**Directions for this task:** Throughout the material below, count each line in which the word "destruct" appears, then reply with the count only.

**Information:**
(** A catalog of two binary64 radii, adjacent, both retained, with one
    rounded log-radius. *)
Lemma colliding_catalog :
  exists (r1 r2 v : R),
    is_binary64 r1 /\ is_binary64 r2
    /\ 3.5 <= r1 /\ r2 < 4 /\ r2 = r1 + bpow (-51)
    /\ well_formed (catalog_of_radii r1 r2)
    /\ rows (filtered (catalog_of_radii r1 r2))
       = [row_of_radius 0 r1; row_of_radius 1 r2]
    /\ log_radius_b64 (filtered (catalog_of_radii r1 r2)) = [Fin v; Fin v].
Proof.
  destruct adjacent_radii_collide as (i & Hi & E).
  destruct (radius_near_4_range i ltac:(lia)) as [L1 U1].
  destruct (radius_near_4_range (i + 1) ltac:(lia)) as [L2 _].
  pose proof (radius_near_4_lt (i + 1) (2 ^ 50) ltac:(lia)) as U2.
  destruct (radius_near_4_range (2 ^ 50) ltac:(lia)) as [_ U3].
  pose proof (radius_near_4_lt i (i + 1) ltac:(lia)) as U4.
  exists (radius_near_4 i), (radius_near_4 (i + 1)),
    (round_b64 (Float.Rlog10 (radius_near_4 i))).
  split; [apply radius_near_4_binary64; lia |].
  split; [apply radius_near_4_binary64; lia |].
  split; [exact L1 |]. split; [lra |].
  split; [rewrite !radius_near_4_eq, plus_IZR; lra |].
  split; [apply well_formed_frame_of_rows |].
  rewrite filtered_catalog_of_radii by (split; lra). unfold catalog_of_radii.
  rewrite rows_frame_of_rows, log_radius_b64_frame_of_rows.
  split; [reflexivity |].
  cbn [map rade row_of_radius].
  rewrite !log10_b64_pos by lra. now rewrite E.
Qed.

(** C7, as stated, fails in binary64: the log-radii of two retained
    rows with different radii can be equal.  Two adjacent binary64
    radii between 3.5 and 4 have the same rounded logarithm, since there
    are 2^50 such radii and fewer binary64 numbers between log10(3.5)
    and log10(4). *)
Lemma log_radius_b64_not_strict :
  ~ (forall (data : DataFrame) (i j : nat) (ri rj : Row),
        well_formed data ->
        nth_error (rows (filtered data)) i = Some ri ->
        nth_error (rows (filtered data)) j = Some rj ->
        Float.ltb (rade ri) (rade rj) = true ->
        forall a b : float,
          nth_error (log_radius_b64 (filtered data)) i = Some a ->
          nth_error (log_radius_b64 (filtered data)) j = Some b ->
          Float.ltb a b = true).
Proof.
  intros H.
  destruct colliding_catalog
    as (r1 & r2 & v & _ & _ & L & U & E & W & Hrows & Hlog).
  pose proof (bpow_pos (-51)) as P.
  specialize (H (catalog_of_radii r1 r2) 0%nat 1%nat
                (row_of_radius 0 r1) (row_of_radius 1 r2) W).
  rewrite Hrows, Hlog in H.
  specialize (H eq_refl eq_refl).
  assert (Hlt : Float.ltb (rade (row_of_radius 0 r1))
                  (rade (row_of_radius 1 r2)) = true)
    by (simpl; rcompare; lra).
  specialize (H Hlt (Fin v) (Fin v) eq_refl eq_refl).
  simpl in H. rcompare. lra.
Qed.
Lemma toggle_status_twice_witness :
  let s := Demo.portal (Some Demo.admin) in
  let s1 := (admin_post_users_toggle_status demo_hash 4 s).2 in
  let s2 := (admin_post_users_toggle_status demo_hash 4 s1).2 in
  User.status <$> users s1 !! 4%N = Some "inactive" ∧ users s2 = users s.
Proof.
  intros s s1 s2.
  destruct (toggle_status_twice demo_hash s 4 (fields Demo.sam))
    as [Hflipped Hback]; [reflexivity | reflexivity | by left |].
  split; [| exact Hback]. fold s1 in Hflipped. by rewrite Hflipped.
Defined.

(** X27. A user whom the administrator has made inactive can still sign
    in: the login looks at the email, the role and the password, not at
    the status. *)
Theorem deactivated_user_can_sign_in (ADMIN_KEY : option string)
    (bcrypt_hash : string → string)
    (bcrypt_compare : string → string → option bool)
    (String_filter : Field → option (option string → bool)) (s : State)
    (id : ObjectId) (u : User.t) (email password hash : string)
    (adminKey : Field) :
  users s !! id = Some u →
  User_validate u = true →
  User.status u = "active" →
  User.role u ≠ "admin" →
  User.email u = Some email →
  User.password u = Some hash →
  (∀ j v, users s !! j = Some v →
          User.email v = Some email → User.role v = User.role u → j = id) →
  bcrypt_compare password hash = Some true →
  let s1 := (admin_post_users_toggle_status bcrypt_hash id s).2 in
  let r := loginUser ADMIN_KEY bcrypt_compare String_filter
             (Some (VText email)) (Some (VText password))
             (Some (VText (User.role u))) adminKey s1 in
  (∃ url, r.1 = Ok (Redirect url))
  ∧ session_user r.2 = Some (id, User_set_status "inactive" u).
Proof.
  intros Hu Hvalid Hactive Hrole Hemail Hhash Honly Hpw s1 r. subst r s1.
  rewrite (toggle_status_run bcrypt_hash s id u Hu Hvalid).
  rewrite (bool_decide_eq_true_2 _ Hactive). simpl.
  set (s1 := mkState _ _ _ _ _).
  set (filter := λ v : Doc User.t,
         bool_decide (User.email (fields v) = Some email)
         && bool_decide (Some (User.role (fields v)) = Some (User.role u))).
  destruct (login_succeeds ADMIN_KEY bcrypt_compare String_filter s1
              (Some (VText email)) (Some (VText (User.role u))) adminKey
              password hash filter id (User_set_status "inactive" u))
    as (Hurl & Hsession & _); try done.
  - by apply bool_decide_eq_false_2.
  - apply lookup_insert_eq.
  - apply login_filter_spec. by split.
  - intros j v Hv Hmatch. apply login_filter_spec in Hmatch as [He Hr].
    simpl in Hv.
    apply lookup_insert_Some in Hv as [[<- _] | [_ Hv]]; [done |].
    by apply (Honly j v).
Qed.

Lemma deactivated_user_can_sign_in_witness :
  let s1 := (admin_post_users_toggle_status demo_hash 4
               (demo_accounts (Some Demo.admin))).2 in
  let r := loginUser None demo_compare demo_String_filter
             (Some (VText "sam@campus.example")) (Some (VText "old"))
             (Some (VText "student")) None s1 in
  (∃ url, r.1 = Ok (Redirect url))
  ∧ User.status ∘ fields <$> session_user r.2 = Some "inactive".
Proof.
  intros s1 r.
  destruct (deactivated_user_can_sign_in None demo_hash demo_compare
              demo_String_filter (demo_accounts (Some Demo.admin)) 4
              (User_set_password (demo_hash "old") (fields Demo.sam))
              "sam@campus.example" "old" "hash:old" None)
    as [Hurl Hsession];
    try reflexivity; try discriminate.
  - refine (bool_decide_unpack
              (map_Forall (λ j v,
                 User.email v = Some "sam@campus.example" →
                 User.role v = "student" → j = 4%N)
                 (users (demo_accounts (Some Demo.admin)))) _).
    vm_compute. exact I.
  - split; [exact Hurl |].
    exact (f_equal (fmap (User.status ∘ fields)) Hsession).
Defined.

(** ** What the student sees and what the student can do *)

Lemma student_get_jobs_run (now : Z) (s : State) :
  (student_get_jobs now s).1
  = Ok (JobsPage (find_all (visible now) (jobs s))).
Proof. by unfold student_get_jobs; run. Qed.

Lemma visible_spec (now : Z) (jobId : ObjectId) (job : Job.t) :
  visible now (jobId, job) = true
  ↔ Job.status job = "active"
    ∧ ∃ d, Job.deadline job = Some d ∧ (now < d)%Z.
Proof.
  unfold visible. simpl. rewrite andb_true_iff, bool_decide_eq_true.
  destruct (Job.deadline job) as [d |].
  - rewrite bool_decide_eq_true. split.
    + intros [? ?]. split; [done |]. by exists d.
    + by intros [? (d' & [= <-] & ?)].
  - split; [by intros [_ ?] | by intros [_ (d & ? & _)]].
Qed.
(** X4.  hasColors, colors and alpha go together, and they are there exactly
    when some offset below 70 holds the marker. *)
Theorem colors_alpha_together (d : list byte) (m : ModelData) :
  parse d = Ok m ->
  (hasColors m = true <-> is_Some (colors m))
  /\ (is_Some (colors m) <-> is_Some (alpha m))
  /\ (hasColors m = true <-> exists i, (i < 70)%nat /\ marker_at d i).
Proof.
  intros [_ ->]%parse_ok_inv. unfold decoded.
  destruct (last_marker d) as [j|] eqn:Hlast;
    cbn [header_of h_hasColors header_init hasColors colors alpha].
  - apply last_marker_Some in Hlast as (Hj & Hm & _).
    repeat split; eauto.
  - pose proof (proj1 (last_marker_None d) Hlast) as Hno.
    repeat split; try (intros [? [=]]); try discriminate.
    intros (i & Hi & Hm). exfalso. now apply (Hno i).
Qed.

Lemma colors_alpha_together_witness :
  parse two_markers = Ok blue_model
  /\ (hasColors blue_model = true <-> is_Some (colors blue_model))
  /\ (is_Some (colors blue_model) <-> is_Some (alpha blue_model))
  /\ (hasColors blue_model = true <->
      exists i, (i < 70)%nat /\ marker_at two_markers i).
Proof.
  split; [vm_compute; reflexivity|].
  apply (colors_alpha_together two_markers blue_model). vm_compute; reflexivity.
Defined.

(** The marker that ends with the header, at offset 70, is not seen. *)
Example marker_at_70_unseen :
  length Edge.marker_at_70 = 134%nat
  /\ marker_at Edge.marker_at_70 70
  /\ parse Edge.marker_at_70 = Ok triangle_model.
Proof. repeat split; vm_compute; reflexivity. Qed.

**Written answer:** 10